The proposed budget cut that the Ministry of Finance put on the government’s agenda today is an attempt to put out the spreading budgetary brushfire. The cutback actually amounts to NIS 1.64 billion, since it affects only the second half of 2001, although the government is being asked to approve a total reduction of NIS 2.8 billion.
According to the Ministry of Finance, the two main sections of the proposal are financing the Ministry of Defense budget supplement through a 4% spending cut and freezing the extension of child allowances for families with five or more children.
These two sections are to provide most of the money for financing the extra defense spending. The Ministry of Finance warned that the budget supplement is impossible without the reduction in other spending.

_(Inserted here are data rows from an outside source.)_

(* ===== verification/Migration.v ===== *)
(** * Sending guest RAM (arch_init.c)

    The migration bitmap, which collects the pages still to be sent from the
    dirty bitmap of [RamList.v], and the transfer of one page: as a zero page,
    as a difference to the copy in the page cache ([Xbzrle.v],
    [PageCache.v]) or in full.  A page travels as a message that the
    destination applies to its own page; RamSave.v writes messages as bytes. *)
From S2P Require Import Prelude HostUtils Bitops Bitmap RamList HBitmap Xbzrle PageCache.
Local Open Scope Z_scope.

(** ** The migration bitmap

    [mig_ram] is [ram_list.dirty_memory]. *)
Record MigState := {
  mig_bitmap : words;
  mig_dirty_pages : Z;
  mig_ram : list words
}.

Definition put_bitmap (bm : words) (n : Z) (s : MigState) : MigState :=
  {| mig_bitmap := bm; mig_dirty_pages := n; mig_ram := mig_ram s |}.

(** The part of [ram_save_setup] that marks all RAM dirty. *)
Definition ram_save_setup_bitmap (rs : RamState) : outcome MigState :=
  let ram_pages := Z.shiftr (last_ram_offset rs) TARGET_PAGE_BITS in
  bm ← bitmap_set (bitmap_new ram_pages) 0 ram_pages;
  Ok {| mig_bitmap := bm; mig_dirty_pages := ram_pages; mig_ram := rl_dirty rs |}.

(** [ram_addr] and [mr_size] are the fields of the region. *)
Definition migration_bitmap_find_and_reset_dirty (ram_bulk_stage : bool) (ram_addr mr_size start : Z) (s : MigState)
    : outcome (Z * MigState) :=
  let base := Z.shiftr ram_addr TARGET_PAGE_BITS in
  let nr := base + Z.shiftr start TARGET_PAGE_BITS in
  let size := base + Z.shiftr (TARGET_PAGE_ALIGN mr_size) TARGET_PAGE_BITS in
  next ← (if ram_bulk_stage && (base <? nr) then Ok (nr + 1) else find_next_bit (mig_bitmap s) size nr);
  s ← (if next <? size then
         bm ← clear_bit next (mig_bitmap s);
         Ok (put_bitmap bm (u64 (mig_dirty_pages s - 1)) s)
       else Ok s);
  Ok (u64 (Z.shiftl (next - base) TARGET_PAGE_BITS), s).

(** [nr] is an [int]. *)
Definition migration_bitmap_set_dirty (addr : Z) (s : MigState) : outcome (bool * MigState) :=
  let nr := s32 (Z.shiftr addr TARGET_PAGE_BITS) in
  '(ret, bm) ← test_and_set_bit nr (mig_bitmap s);
  Ok (ret, put_bitmap bm (if (ret : bool) then mig_dirty_pages s else u64 (mig_dirty_pages s + 1)) s).

(** The word-at-a-time loop over [n] words from [k]. *)
Fixpoint sync_words (n : nat) (k : Z) (src : words) (s : MigState) : outcome (words * MigState) :=
  match n with
  | O => Ok (src, s)
  | S n =>
      w ← rd src k;
      if negb (w =? 0) then
        m ← rd (mig_bitmap s) k;
        bm ← modify_word (fun m => Z.lor m w) (mig_bitmap s) k;
        src ← modify_word (fun _ => 0) src k;
        sync_words n (k + 1) src
          (put_bitmap bm (u64 (mig_dirty_pages s + ctpop64 (Z.land (not64 m) w))) s)
      else sync_words n (k + 1) src s
  end.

The link between the two sides of the equation – defense spending and reducing other spending – is the strong suit of Minister of Finance Silvan Shalom’s proposal. The proposal confronts the ministers with the stark fact that government spending should not be permitted to rise and the tax burden should not be increased. In this sense, Shalom acted responsibly and even restrained Prime Minister Ariel Sharon’s appetite for spending.

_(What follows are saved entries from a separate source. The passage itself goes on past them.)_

(** [ram_save_complete]; the pages still to be sent bound the loop. *)
Fixpoint save_all (fuel : nat) (st : SaveState) : outcome (list Z * SaveState) :=
  match fuel with
  | O => NoFuel
  | S fuel =>
      '(bytes_sent, out, st) ← ram_save_block true st;
      if bytes_sent =? 0 then Ok (out, st)
      else '(rest, st) ← save_all fuel st; Ok (out ++ rest, st)
  end.

Definition ram_save_complete (st : SaveState) : outcome (list Z * SaveState) :=
  mig ← migration_bitmap_sync (nb_block <$> blocks) (sv_mig st);
  '(out, st) ← save_all (S (Z.to_nat (mig_dirty_pages mig))) (with_mig mig st);
  Ok (out ++ qemu_put_be64 RAM_SAVE_FLAG_EOS, st).

(** [ram_save_setup]: the block list and the globals it leaves, [None] when it
    returns an error because the cache or a buffer cannot be allocated.  The
    statistics, the throttle and the start of the listeners' dirty logs are left
    out. *)
Definition ram_bytes_total : Z := foldl (fun total b => u64 (total + rb_length (nb_block b))) 0 blocks.

Definition size_entry (b : NamedBlock) : list Z :=
  qemu_put_byte (Z.of_nat (length (nb_id b))) ++ nb_id b ++ qemu_put_be64 (rb_length (nb_block b)).

Definition ram_save_setup (cache_size : Z) (rs : RamState) (st : SaveState) : outcome (option (list Z * SaveState)) :=
  mig ← ram_save_setup_bitmap rs;
  cache ← (if use_xbzrle then cache_init mem (cache_size / TARGET_PAGE_SIZE) TARGET_PAGE_SIZE else Ok (Some (sv_cache st)));
  match cache with
  | None => Ok None
  | Some cache =>
      mig ← migration_bitmap_sync (nb_block <$> blocks) mig;
      Ok (Some (qemu_put_be64 (Z.lor ram_bytes_total RAM_SAVE_FLAG_MEM_SIZE) ++ concat (map size_entry blocks) ++ qemu_put_be64 RAM_SAVE_FLAG_EOS,
                {| sv_mig := mig; sv_cache := cache; ram_bulk_stage := true; last_seen_block := None; last_offset := 0; last_sent_block := None |}))
  end.
End Sender.

(** ** The receiver *)
(** The static [block] of [host_from_stream_offset], the RAM by page, the buffer
    [xbzrle_decoded_buf] and what the automatic arrays [id] hold before they are
    refilled. *)
Record LoadState := {
  ld_block : option nat;
  ld_mem : Z -> list Z;
  xbzrle_decoded_buf : list Z;
  stale_id : list Z
}.

Definition with_block (b : option nat) (ld : LoadState) : LoadState :=
  {| ld_block := b; ld_mem := ld_mem ld; xbzrle_decoded_buf := xbzrle_decoded_buf ld; stale_id := stale_id ld |}.
Definition with_page (a : Z) (page : list Z) (ld : LoadState) : LoadState :=
  {| ld_block := ld_block ld; ld_mem := put (ld_mem ld) a page; xbzrle_decoded_buf := xbzrle_decoded_buf ld; stale_id := stale_id ld |}.
Definition with_decoded (buf : list Z) (ld : LoadState) : LoadState :=
  {| ld_block := ld_block ld; ld_mem := ld_mem ld; xbzrle_decoded_buf := buf; stale_id := stale_id ld |}.

(** A buffer after [qemu_get_buffer] got [got]: the rest keeps its earlier bytes. *)
Definition refilled (got buf : list Z) : list Z := got ++ drop (length got) buf.

Definition has_flag (flags flag : Z) : bool := negb (Z.land flags flag =? 0).

Section Receiver.
Context (blocks : list NamedBlock).

(** The block of the record, [None] for a null pointer. *)
Definition host_from_stream_offset (flags : Z) (f : InFile) (ld : LoadState) : outcome (option nat * InFile * LoadState) :=
  if has_flag flags RAM_SAVE_FLAG_CONTINUE then Ok (ld_block ld, f, ld)
  else
    let '(len, f) := qemu_get_byte f in
    let '(got, f) := qemu_get_buffer f len in
    let b := find_id (take (Z.to_nat len) (refilled got (stale_id ld))) 0 blocks in
    Ok (b, f, with_block b ld).

(** Updating the page at [addr] of block [k]: nothing keeps the stream from
    naming an address outside of the block. *)
Definition on_host (k : nat) (addr : Z) (g : list Z -> outcome (Z * list Z)) (ld : LoadState) : outcome (Z * LoadState) :=
  match blocks !! k with
  | None => Abort
  | Some b =>
      if addr + TARGET_PAGE_SIZE <=? rb_length (nb_block b) then
        let a := rb_offset (nb_block b) + addr in
        '(ret, page) ← g (ld_mem ld a);
        Ok (ret, with_page a page ld)
      else Abort
  end.

(** The reads of [load_xbzrle]: the header and the data, and the buffer. *)
Definition read_xbzrle (f : InFile) (buf : list Z) : Z * Z * list Z * InFile :=
  let '(xh_flags, f) := qemu_get_byte f in
  let '(xh_len, f) := qemu_get_be16 f in
  if negb (xh_flags =? ENCODING_FLAG_XBZRLE) || (TARGET_PAGE_SIZE <? xh_len) then (xh_flags, xh_len, buf, f)
  else
    let '(got, f) := qemu_get_buffer f xh_len in
    (xh_flags, xh_len, refilled got buf, f).

(** The names and lengths of all blocks: [None] when they match, otherwise
    the error.  The array [id] keeps its bytes from name to name. *)
Fixpoint load_sizes (fuel : nat) (total_ram_bytes : Z) (id : list Z) (f : InFile) : outcome (option Z * InFile) :=
  match fuel with
  | O => NoFuel
  | S fuel =>
      if total_ram_bytes =? 0 then Ok (None, f)
      else
        let '(len, f) := qemu_get_byte f in
        let '(got, f) := qemu_get_buffer f len in
        let id := <[Z.to_nat len := 0]> (refilled got id) in
        let '(length_, f) := qemu_get_be64 f in
        match find_id (take (Z.to_nat len) id) 0 blocks with
        | None => Ok (Some (- EINVAL), f)
        | Some k =>
            match blocks !! k with
            | None => Abort
            | Some b =>
                if rb_length (nb_block b) =? length_ then load_sizes fuel (u64 (total_ram_bytes - length_)) id f
                else Ok (Some (- EINVAL), f)
            end
        end
  end.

One problem with the Ministry of Finance’s proposal is that it leaves two important points unsettled. The first is to how much the government will attempt to reduce spending in order to finance the expected fall in tax revenue. As the International Monetary Fund report a week ago stressed, a degree of deviation from the deficit target is tolerable when an economic slowdown reduces tax revenue. If the fall in revenue is too steep, however, such as the pessimistic forecast of a NIS 3 billion shortfall, the Ministry of Finance will have to act to cover at least a part of this sum.

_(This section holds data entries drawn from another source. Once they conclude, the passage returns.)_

(** [nr] is the length of [fv_ranges]. *)
Record FlatView := {
  fv_ref : Z;
  fv_ranges : list FlatRange;
  fv_nr_allocated : Z
}.

Definition fv_nr (view : FlatView) : Z := Z.of_nat (length (fv_ranges view)).

Definition flatrange_equal (a b : FlatRange) : bool :=
  (fr_mr a =? fr_mr b)
  && addrrange_equal (fr_addr a) (fr_addr b)
  && (fr_offset_in_region a =? fr_offset_in_region b)
  && eqb (fr_romd_mode a) (fr_romd_mode b)
  && eqb (fr_readonly a) (fr_readonly b).

Definition flatview_init : FlatView :=
  {| fv_ref := 1; fv_ranges := []; fv_nr_allocated := 0 |}.

(** Insert a range at a given position; the view takes a reference. *)
Definition flatview_insert (regs : regions) (refs : refcounts) (view : FlatView)
    (pos : nat) (range : FlatRange) : refcounts * FlatView :=
  let nr_allocated :=
    if fv_nr view =? fv_nr_allocated view then (2 * fv_nr view) `max` 10
    else fv_nr_allocated view in
  (memory_region_ref regs (fr_mr range) refs,
   {| fv_ref := fv_ref view;
      fv_ranges := take pos (fv_ranges view) ++ range :: drop pos (fv_ranges view);
      fv_nr_allocated := nr_allocated |}).

(** [flatview_destroy]: drop the reference of every range. *)
Definition flatview_destroy (regs : regions) (refs : refcounts) (view : FlatView) : refcounts :=
  foldl (fun refs fr => memory_region_unref regs (fr_mr fr) refs) refs (fv_ranges view).

Definition can_merge (r1 r2 : FlatRange) : bool :=
  (addrrange_end (fr_addr r1) =? start (fr_addr r2))
  && (fr_mr r1 =? fr_mr r2)
  && (i128_add (fr_offset_in_region r1) (size (fr_addr r1)) =? fr_offset_in_region r2)
  && (fr_dirty_log_mask r1 =? fr_dirty_log_mask r2)
  && eqb (fr_romd_mode r1) (fr_romd_mode r2)
  && eqb (fr_readonly r1) (fr_readonly r2).

Definition fr_grow (delta : Z) (r : FlatRange) : FlatRange :=
  {| fr_mr := fr_mr r;
     fr_offset_in_region := fr_offset_in_region r;
     fr_addr := addrrange_make (start (fr_addr r)) (i128_add (size (fr_addr r)) delta);
     fr_dirty_log_mask := fr_dirty_log_mask r;
     fr_romd_mode := fr_romd_mode r;
     fr_readonly := fr_readonly r |}.

(** The inner [while] of [flatview_simplify]: absorb [ranges[j]] into
    [ranges[i]] while it can be merged with its predecessor. *)
Fixpoint simplify_inner (fuel : nat) (ranges : list FlatRange) (i j : nat)
    : outcome (list FlatRange * nat) :=
  match fuel with
  | O => NoFuel
  | S fuel =>
      match ranges !! (j - 1)%nat, ranges !! j with
      | Some rp, Some rj =>
          if can_merge rp rj then
            simplify_inner fuel (alter (fr_grow (size (fr_addr rj))) i ranges) i (S j)
          else Ok (ranges, j)
      | _, _ => Ok (ranges, j)
      end
  end.

(** The outer [while]: [memmove] closes the gap and [nr] shrinks. *)
Fixpoint simplify_outer (fuel : nat) (ranges : list FlatRange) (i : nat)
    : outcome (list FlatRange) :=
  match fuel with
  | O => NoFuel
  | S fuel =>
      if (i <? length ranges)%nat then
        '(ranges, j) ← simplify_inner (S (length ranges)) ranges i (S i);
        simplify_outer fuel (take (S i) ranges ++ drop j ranges) (S i)
      else Ok ranges
  end.

Definition flatview_simplify (view : FlatView) : outcome FlatView :=
  ranges ← simplify_outer (S (length (fv_ranges view))) (fv_ranges view) 0;
  Ok {| fv_ref := fv_ref view; fv_ranges := ranges; fv_nr_allocated := fv_nr_allocated view |}.

(** ** Rendering *)
Definition fr_at (fr : FlatRange) (off : Z) (addr : AddrRange) : FlatRange :=
  {| fr_mr := fr_mr fr;
     fr_offset_in_region := off;
     fr_addr := addr;
     fr_dirty_log_mask := fr_dirty_log_mask fr;
     fr_romd_mode := fr_romd_mode fr;
     fr_readonly := fr_readonly fr |}.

Another problem, the most important one, concerns the 2002 budget. It is pointless to propose to lower spending now, when in three months the same ministers will be called upon to approve a still larger deeper cut to finance next years’ requirements. Keep in mind that a large part of the budget supplement for the current year will continue into 2002, or even beyond that.
We can already anticipate that the Ministry of Finance will have to formulate its budget proposal at a time when the tax revenue at its disposal will be lower. The problems will be the same as those that cropped up this year, but on a larger scale. It would therefore be better for the Ministry of Finance to take this into account and submit an operating plan for 18 months to the government, rather than a one-year budget.
From Shalom’s perspective, separating 2001 from 2002 is smart politics. It can be assumed that the cutback submitted to the government today will encounter serious obstacles in both the Knesset and the government itself. If 2002 were included in the proposal, perhaps no element of either plan would pass.
That is the guiding consideration in this case. This means that the Ministry of Finance’s proposal is largely one of political expediency. In another two or three months, the second part of the plan will be submitted, under the assumption that this procedure will enable more measures to be passed with greater ease than if the political leadership had had to deal with all the elements simultaneously.